PETITIONER: Ran Singh and Anr.

RESPONDENT: State of Haryana and Anr.

DATE OF JUDGMENT: 30/01/2008

BENCH: Dr. ARIJIT PASAYAT & P. SATHASIVAM

JUDGMENT: J U D G M E N T (Arising out of SLP (Crl.) No.3089 of 2006)

Dr. ARIJIT PASAYAT, J.

1.      Leave granted.          2.      Challenge in this appeal is to the order passed by a  learned Single Judge of the Punjab and Haryana High Court  allowing the Revision Petition filed under Section 401 of the  Code of Criminal Procedure, 1973 (in short the ’Code’) which  was filed before it by Kurra Ram since deceased and  represented by his daughter i.e. respondent No.2 in the  present appeal.  
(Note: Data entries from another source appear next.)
(** The value of [poll] when the pool has a descriptor in the array. *)
Lemma poll_mixed_eq fds timeout p e1 e2 :
  g_malloc (u64 (length fds * 8)) (env p) = (true, e1) →
  g_malloc (u64 (length fds * 8)) e1 = (true, e2) →
  Exists (λ f, is_assigned_by_velox p (p_fd f) = true) fds →
  ∃ p' polled, same_globals p p' ∧
    poll fds timeout p = Ok ((ready_count (poll_merge p fds polled), poll_merge p fds polled), p') ∧
    match filter (non_velox p) fds with
    | [] => polled = []
    | _ => ∃ r answer en, g_poll (set_revents 0 <$> filter (non_velox p) fds)
             (length (filter (non_velox p) fds)) 0 e2 = ((r, answer, en), env p') ∧
           polled = if 0 <? r then answer else []
    end.
Proof.
  intros Hm1 Hm2 Hex. set (p2 := set_env e2 p).
  assert (malloc_ok (u64 (length fds * 8)) p = Ok (true, set_env e1 p)) as H1
    by (unfold malloc_ok; by rewrite Hm1).
  assert (malloc_ok (u64 (length fds * 8)) (set_env e1 p) = Ok (true, p2)) as H2
    by (unfold malloc_ok; cbn; by rewrite Hm2).
  assert (length (filter (non_velox p) fds) < length fds)%nat as Hlt.
  { clear -Hex. induction Hex as [f fds Hf|f fds Hf IH]; rewrite filter_cons; cbn [length].
    - rewrite decide_False by (unfold non_velox; congruence). pose proof (length_filter (non_velox p) fds). lia.
    - case_decide; cbn; lia. }
  assert (∀ polled : list pollfd,
    (let '(fds, nready) := poll_velox p (copied p fds polled) (ready_count (take (length (filter (non_velox p) fds)) polled))
     in (nready, fds)) = (ready_count (poll_merge p fds polled), poll_merge p fds polled)) as Hv.
  { intros polled. rewrite poll_velox_spec. f_equal.
    rewrite (ready_count_split p (poll_merge p fds polled)), merge_non_velox_count. done. }
  pose proof (poll_copy_back_spec p fds []) as Hcb. cbn [length app] in Hcb.
  pose proof (poll_partition_fst p 0 fds) as Hpf. pose proof (poll_partition_snd p 0 fds) as Hps.
  pose proof (poll_partition_length p 0 fds) as Hpl.
  unfold poll. rewrite (M_bind_ok _ _ _ _ _ H1), (M_bind_ok _ _ _ _ _ H2). cbn [andb negb].
  rewrite (M_bind_ok _ _ _ p2 p2) by done. subst p2. rewrite poll_partition_env. set (p2 := set_env e2 p).
  destruct (poll_partition p 0 fds) as [fds' nv]. cbn [fst snd] in *. subst fds'.
  rewrite (proj2 (Z.eqb_neq _ _)) by lia.
  destruct (filter (non_velox p) fds) as [|f0 nvs] eqn:Hf0.
  - cbn [length] in Hpl. rewrite Hpl. cbn [Nat.ltb Nat.leb].
    exists p2, []. split; [done|]. split; [|done].
    rewrite (M_bind_ok _ _ _ (set_revents 0 <$> fds, 0) p2) by done.
    specialize (Hv []). rewrite copied_nil, take_nil in Hv. change (ready_count []) with 0 in Hv.
    subst p2. rewrite poll_velox_env. destruct (poll_velox p (set_revents 0 <$> fds) 0). run_m. by simplify_eq.
  - rewrite <-Hf0 in Hv, Hcb, Hps, Hpl. rewrite Hps, Hpl.
    assert (0 < length (filter (non_velox p) fds))%nat as Hpos by (rewrite Hf0; cbn; lia).
    rewrite (proj2 (Nat.ltb_lt _ _) Hpos).
    destruct (g_poll (set_revents 0 <$> filter (non_velox p) fds) (length (filter (non_velox p) fds)) 0 e2)
      as [[[r answer] en] e3] eqn:Hg.
    set (p3 := match en with Some n => set_errno n (set_env e3 p) | None => set_env e3 p end).
    assert (syscall (g_poll (set_revents 0 <$> filter (non_velox p) fds)
              (length (filter (non_velox p) fds)) 0) p2 = Ok ((r, answer), p3)) as Hsys.
    { rewrite (syscall_eq _ p2 _ _ _ Hg). by destruct en. }
    set (polled := if 0 <? r then answer else []).
    exists p3, polled. split; [by subst p3; destruct en|]. split.
    2: { exists r, answer, en. split; [|done]. rewrite <-Hf0, Hg. by subst p3; destruct en. }
    assert (('(r0, polled0) ← syscall (g_poll (set_revents 0 <$> filter (non_velox p) fds)
               (length (filter (non_velox p) fds)) 0);
             if 0 <? r0 then mret (poll_copy_back nv.*1 polled0 (set_revents 0 <$> fds) 0)
             else mret (set_revents 0 <$> fds, 0)) p2 =
            Ok ((copied p fds polled, ready_count (take (length (filter (non_velox p) fds)) polled)), p3)) as Hmid.
    { mstep Hsys. subst polled. destruct (0 <? r).
      - rewrite Hcb. done.
      - rewrite copied_nil, take_nil. done. }
    mstep Hmid. subst p2. rewrite poll_velox_env.
    specialize (Hv polled). destruct (poll_velox p _ _). run_m. by simplify_eq.
Qed.
End poll.

(** ** [select] *)

Section select.
Context {E : Type} `{Glibc E} `{Codec}.
Implicit Types p : Proc E.

(** On descriptors an [fd_set] holds, the scan of one descriptor succeeds and
    only a pool descriptor can set [has_velox]. *)
Lemma select_scan_fd_ok p fd r w e a :
  0 ≤ fd < FD_SETSIZE →
  ∃ a', select_scan_fd p fd r w e a = Ok a' ∧
        (is_assigned_by_velox p fd = false → has_velox a' = has_velox a).
Proof.
  intros Hr. assert (fd_in_set_range fd = true) as Hf.
  { unfold fd_in_set_range. rewrite andb_true_iff, Z.leb_le, Z.ltb_lt. lia. }
  unfold select_scan_fd, FD_ISSET, FD_SET. rewrite Hf. run_m.
  destruct (is_assigned_by_velox p fd), (bool_decide (fd ∈ r)), (bool_decide (fd ∈ w)),
    (bool_decide (fd ∈ e)); cbn; by eexists.
Qed.

Lemma select_scan_low p r w e : ∀ (n : nat) fd a,
  0 ≤ fd → fd + n ≤ FD_SETSIZE → (∀ x, fd ≤ x < fd + n → is_assigned_by_velox p x = false) →
  ∃ a', select_scan p n fd r w e a = Ok a' ∧ has_velox a' = has_velox a.
Proof.
  induction n as [|n IH]; intros fd a Hfd Hn Hx; [by eexists|]. cbn [select_scan].
  destruct (select_scan_fd_ok p fd r w e a ltac:(unfold FD_SETSIZE in *; lia)) as (a1 & H1 & Hv1).
  destruct (IH (fd + 1) a1) as (a2 & H2 & Hv2); [lia|lia|intros; apply Hx; lia|].
  exists a2. rewrite H1. run_m. rewrite H2. split; [done|]. rewrite Hv2. apply Hv1, Hx. lia.
Qed.

(** The scan of a larger [nfds] reads past the end of the set. *)
Lemma select_scan_high p r w e : ∀ (n : nat) fd a,
  0 ≤ fd ≤ FD_SETSIZE → FD_SETSIZE < fd + n → select_scan p n fd r w e a = Fault OutOfBounds.
Proof.
  induction n as [|n IH]; intros fd a Hfd Hn; [lia|]. cbn [select_scan].
  destruct (decide (fd = FD_SETSIZE)) as [->|].
  - unfold select_scan_fd, FD_ISSET. by run_m.
  - destruct (select_scan_fd_ok p fd r w e a ltac:(lia)) as (a1 & H1 & _). rewrite H1. run_m.
    apply IH; lia.
Qed.

(** The descriptors of a set inside a window that satisfy [P]. *)
Definition window (P : Z → bool) (fd n : Z) (s : fd_set) : fd_set :=
  filter (λ x, fd ≤ x < fd + n ∧ P x = true) s.

Lemma elem_window P fd n s x : x ∈ window P fd n s ↔ (fd ≤ x < fd + n ∧ P x = true) ∧ x ∈ s.
Proof. unfold window. by rewrite elem_of_filter. Qed.
Lemma window_0 P fd s : window P fd 0 s = ∅.
Proof. apply set_eq. intros x. rewrite elem_window. set_solver by lia. Qed.
Lemma window_step P fd (n : nat) s :
  window P fd (S n) s = (if P fd && bool_decide (fd ∈ s) then {[fd]} else ∅) ∪ window P (fd + 1) n s.
Proof.
  apply set_eq. intros x. rewrite elem_of_union, !elem_window. split.
  - intros [[Hx HP] Hs]. destruct (decide (x = fd)) as [->|].
    + left. rewrite HP, bool_decide_true by done. set_solver.
    + right. split; [|done]. split; [lia|done].
  - intros [Hx|[[Hx HP] Hs]]; [|split; [split; [lia|done]|done]].
    destruct (P fd) eqn:HP; [|set_solver]. case_bool_decide; [|set_solver].
    apply elem_of_singleton in Hx as ->. split; [split; [lia|done]|done].
Qed.
Lemma size_window_step P fd (n : nat) s :
  Z.of_nat (size (window P fd (S n) s)) =
  (if P fd && bool_decide (fd ∈ s) then 1 else 0) + size (window P (fd + 1) n s).
Proof.
  rewrite window_step. destruct (P fd && _).
  - rewrite size_union, size_singleton; [lia|]. intros x ->%elem_of_singleton [[? _] _]%elem_window. lia.
  - by rewrite union_empty_l_L.
Qed.

(** Reporting the descriptors [src] into a set the caller may have left out. *)
Definition report (s : fd_set) (dst : option fd_set) : option fd_set := (λ d, s ∪ d) <$> dst.
(* ===== verification/Tcp.v ===== *)
(** * TCP (src/src/veloxd/tcp)

    [TcpSession]: the client half of the three-way handshake, segments out with
    their checksum, segments in with their acknowledgement; [Tcp::rx]
    demultiplexes.  Sequence numbers are 32-bit words. *)

From S2P Require Import Prelude Csum16 Frame Session World Reactor Rpc Net Agent Udp.

Definition iss : Z := 1.

Section tcp.
Context {E : Type} `{Kernel E} `{Codec}.
Context (indet : list Z).   (* the bytes of an uninitialised sockaddr_in *)

Definition the_tcb (i : nat) : D E Tcb := p ← the_pcb i; deref (p_tcb p).
Definition upd_tcb (i : nat) (f : Tcb → Tcb) : D E unit :=
  p ← the_pcb i; t ← deref (p_tcb p); put_pcb i (set_p_tcb (Some (f t)) p).

(** Run a method of the [Session] base class, with the port counter of
    TcpSession.cpp. *)
Definition tcp_base (f : Session → Z → Z * Session * Z) (i : nat) : D E Z :=
  p ← the_pcb i;
  port ← gets tcp_port;
  let '(r, s, port) := f (p_base p) port in
  _ ← put_pcb i (set_p_base s p);
  _ ← modify (set_tcp_port port);
  mret r.

(** The frame of [TcpSession::socketBufferOfTcpTempl]:
    src/src/veloxd/tcp/TcpSession.cpp:208-240. *)
Definition tcp_template (s : Session) (f : FrameBuf) : res FrameBuf :=
  l ← of_option OutOfBounds (store (rawBytes f) 0 (replicate 120 0));
  let f := set_rawBytes l f in
  let f := set_hdrs_begin (raw 40) f in
  let f := set_network_hdr (hdrs_begin f) f in
  let f := set_transport_hdr (ptr_add (network_hdr f) 20) f in
  let f := set_hdrs_end (ptr_add (transport_hdr f) 20) f in
  let tcphdr := transport_hdr f in
  f ← st16 f tcphdr tcphdr_source (lport s);
  f ← st16 f tcphdr tcphdr_dest (fport s);
  f ← st_doff f tcphdr 5;
  st16 f tcphdr tcphdr_window (bswap16 4096).

Definition TcpSession_socketBufferOfTcpTempl (i : nat) : D E nat :=
  p ← the_pcb i;
  skbuf_head ← make_FrameBuf;
  _ ← upd_frame skbuf_head (tcp_template (p_base p));
  mret skbuf_head.

(** The stores of [TcpSession::prepareBeforeIpTx]:
    src/src/veloxd/tcp/TcpSession.cpp:243-309.  The inner loop over [buf] is the
    one of [Csum16::checksum] without the fold. *)
Definition tcp_finish (s : Session) (buf : list Z) (f : FrameBuf) : res FrameBuf :=
  let ipovly := network_hdr f in
  let tcphdr := transport_hdr f in
  f ← st8 f ipovly PseudoHdr_protocol 6;
  f ← st16 f ipovly PseudoHdr_protocol_len (bswap16 (u16 (length buf + 20)));
  f ← st32 f ipovly PseudoHdr_saddr (laddr s);
  f ← st32 f ipovly PseudoHdr_daddr (faddr s);
  sum ← (if truth (length buf) then csum_sum buf (i32 (length buf)) 0 else Ok 0);
  doff ← ld_doff f tcphdr;
  '(l, o) ← of_option NullDeref (target f ipovly);
  check ← checksum (drop (Z.to_nat o) l) (doff * 4 + 20) (i32 sum);
  f ← st16 f tcphdr tcphdr_check check;
  f ← st8 f ipovly PseudoHdr_ttl 64;
  f ← st8 f ipovly PseudoHdr_tos 0;
  f ← st16 f ipovly PseudoHdr_len (bswap16 (u16 (length buf + 40)));
  st16 f ipovly PseudoHdr_protocol_len 0.

Definition TcpSession_prepareBeforeIpTx (skbuf_head : nat) (buf : list Z) (i : nat) : D E unit :=
  p ← the_pcb i;
  upd_frame skbuf_head (tcp_finish (p_base p) buf).

(** [TcpSession::ack2peer]: src/src/veloxd/tcp/TcpSession.cpp:312-324. *)
Definition TcpSession_ack2peer (value : Z) (i : nat) : D E unit :=
  skbuf_head ← TcpSession_socketBufferOfTcpTempl i;
  t ← the_tcb i;
  _ ← upd_frame skbuf_head (λ f,
        f ← st_tcp_flag tcp_ack_bit f (transport_hdr f);
        f ← st32 f (transport_hdr f) tcphdr_ack_seq (bswap32 value);
        st32 f (transport_hdr f) tcphdr_seq (bswap32 (send_next t)));
  _ ← TcpSession_prepareBeforeIpTx skbuf_head [] i;
  Ip_tx skbuf_head [].

(** [TcpSession::send]'s case of a closed connection:
    src/src/veloxd/tcp/TcpSession.cpp:119-125. *)
Definition TcpSession_send_closed (skbuf_head i : nat) : D E unit :=
  _ ← upd_tcb i (λ t, set_send_next iss (set_send_unack iss t));
  t ← the_tcb i;
  _ ← upd_frame skbuf_head (λ f, st32 f (transport_hdr f) tcphdr_seq (bswap32 (send_next t)));
  _ ← upd_tcb i (λ t, set_send_next (u32 (send_next t + 1)) t);
  _ ← upd_frame skbuf_head (λ f, st_tcp_flag tcp_syn_bit f (transport_hdr f));
  upd_tcb i (set_conn_state TCP_STATE__SYN_SENT).

(** [TcpSession::send]'s case of an established connection:
    src/src/veloxd/tcp/TcpSession.cpp:126-131. *)
Definition TcpSession_send_estab (buf : list Z) (skbuf_head i : nat) : D E unit :=
  t ← the_tcb i;
  _ ← upd_frame skbuf_head (λ f, st32 f (transport_hdr f) tcphdr_seq (bswap32 (send_next t)));
  _ ← upd_tcb i (λ t, set_send_next (u32 (send_next t + length buf)) t);
  _ ← upd_frame skbuf_head (λ f, st_tcp_flag tcp_ack_bit f (transport_hdr f));
  upd_frame skbuf_head (λ f, st32 f (transport_hdr f) tcphdr_ack_seq (bswap32 (recv_next t))).

(** [TcpSession::send]: src/src/veloxd/tcp/TcpSession.cpp:108-145. *)
Definition TcpSession_send (buf : list Z) (i : nat) : D E Z :=
  _ ← tcp_base Session_send i;
  skbuf_head ← TcpSession_socketBufferOfTcpTempl i;
  t ← the_tcb i;
  let finish :=
    _ ← TcpSession_prepareBeforeIpTx skbuf_head buf i;
    _ ← Ip_tx skbuf_head buf;
    mret (i32 (length buf)) in
  match conn_state t with
  | TCP_STATE__CLOSED => _ ← TcpSession_send_closed skbuf_head i; finish
  | TCP_STATE__ESTABLISHED => _ ← TcpSession_send_estab buf skbuf_head i; finish
  | _ => mret 0
  end.

(** [TcpSession::connect]: src/src/veloxd/tcp/TcpSession.cpp:77-87. *)
Definition TcpSession_connect (a p : Z) (i : nat) : D E Z :=
  _ ← tcp_base (Session_connect a p) i;
  _ ← TcpSession_send [] i;
  mret 0.

(** [TcpSession::setOnConnEstabCB]: src/src/veloxd/tcp/TcpSession.cpp:90-93. *)
Definition TcpSession_setOnConnEstabCB (ch i : nat) : D E unit := upd_tcb i (set_onConnEstabCB (Some ch)).

(** [if (onConnEstabCB) onConnEstabCB();] *)
Definition TcpSession_fireConnEstab (i : nat) : D E unit :=
  t ← the_tcb i;
  match onConnEstabCB t with Some ch => connEstab ch | None => mret tt end.

(** The [SYN_SENT] case of [TcpSession::recv]:
    src/src/veloxd/tcp/TcpSession.cpp:153-174. *)
Definition TcpSession_recv_syn_sent (f : FrameBuf) (i : nat) : D E unit :=
  syn ← lift_res (ld_tcp_flag tcp_syn_bit f (transport_hdr f));
  ack ← lift_res (ld_tcp_flag tcp_ack_bit f (transport_hdr f));
  _ ← assert_ (syn && ack);
  seq ← lift_res (ld32 f (transport_hdr f) tcphdr_seq);
  _ ← upd_tcb i (λ t, set_recv_next (u32 (bswap32 seq + 1)) (set_irs (bswap32 seq) t));
  _ ← upd_tcb i (λ t, set_send_unack (u32 (send_unack t + 1)) t);
  _ ← upd_tcb i (set_conn_state TCP_STATE__ESTABLISHED);
  t ← the_tcb i;
  _ ← TcpSession_ack2peer (recv_next t) i;
  TcpSession_fireConnEstab i.

(** The [ESTABLISHED] case: src/src/veloxd/tcp/TcpSession.cpp:175-196. *)
Definition TcpSession_recv_estab (skbuf i : nat) : D E unit :=
  f ← the_frame skbuf;
  let tcphdr := transport_hdr f in
  ack ← lift_res (ld_tcp_flag tcp_ack_bit f tcphdr);
  _ ← (if ack : bool then
         k ← lift_res (ld32 f tcphdr tcphdr_ack_seq);
         upd_tcb i (λ t, if send_unack t <? bswap32 k then set_send_unack (bswap32 k) t else t)
       else mret tt);
  doff ← lift_res (ld_doff f tcphdr);
  let f := set_user_payload_begin (ptr_add tcphdr (doff * 4)) f in
  _ ← put_frame skbuf f;
  n ← lift_res (ptr_diff (user_payload_end f) (user_payload_begin f));
  if truth n then
    p ← the_pcb i;
    so ← lock_endpoint (s_socket (p_base p));
    _ ← Endpoint_putToRecvQ indet skbuf so;
    seq ← lift_res (ld32 f tcphdr tcphdr_seq);
    _ ← upd_tcb i (set_recv_next (u32 (bswap32 seq + n)));
    t ← the_tcb i;
    TcpSession_ack2peer (recv_next t) i
  else mret tt.

(** [TcpSession::recv]: src/src/veloxd/tcp/TcpSession.cpp:148-205. *)
Definition TcpSession_recv (skbuf i : nat) : D E unit :=
  f ← the_frame skbuf;
  t ← the_tcb i;
  match conn_state t with
  | TCP_STATE__SYN_SENT => TcpSession_recv_syn_sent f i
  | TCP_STATE__ESTABLISHED => TcpSession_recv_estab skbuf i
  | _ => mret tt
  end.

(** [Tcp::rx]: src/src/veloxd/tcp/Tcp.cpp:85-125. *)
Definition Tcp_rx (skbuf_head : nat) : D E unit :=
  f ← the_frame skbuf_head;
  let iphdr_ovly := network_hdr f in
  let tcphdr := transport_hdr f in
  fa ← lift_res (ld32 f iphdr_ovly PseudoHdr_saddr);
  la ← lift_res (ld32 f iphdr_ovly PseudoHdr_daddr);
  fp ← lift_res (ld16 f tcphdr tcphdr_source);
  lp ← lift_res (ld16 f tcphdr tcphdr_dest);
  d ← get_st;
  match Sessions_find (lock_session d) fa fp la lp (tcp_pcbs d) with
  | None => mret tt
  | Some pcb => TcpSession_recv skbuf_head pcb
  end.
End tcp.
3.      Background facts in a nutshell are as follows:

       A complaint was filed by the aforesaid Kurra Ram  alleging commission of offences punishable under Sections  498-A, 406, 323, 506, 148 and 149 of the Indian Penal Code,  1860 (in short the ’IPC’) by Jaswant-son in law and husband  of his daughter-Saroj, Ran Singh and Raj Bala, the present  appellants who were father and mother of Jaswant and two  others namely, Jai Singh and Suman, the brother and married  sister of Jaswant.  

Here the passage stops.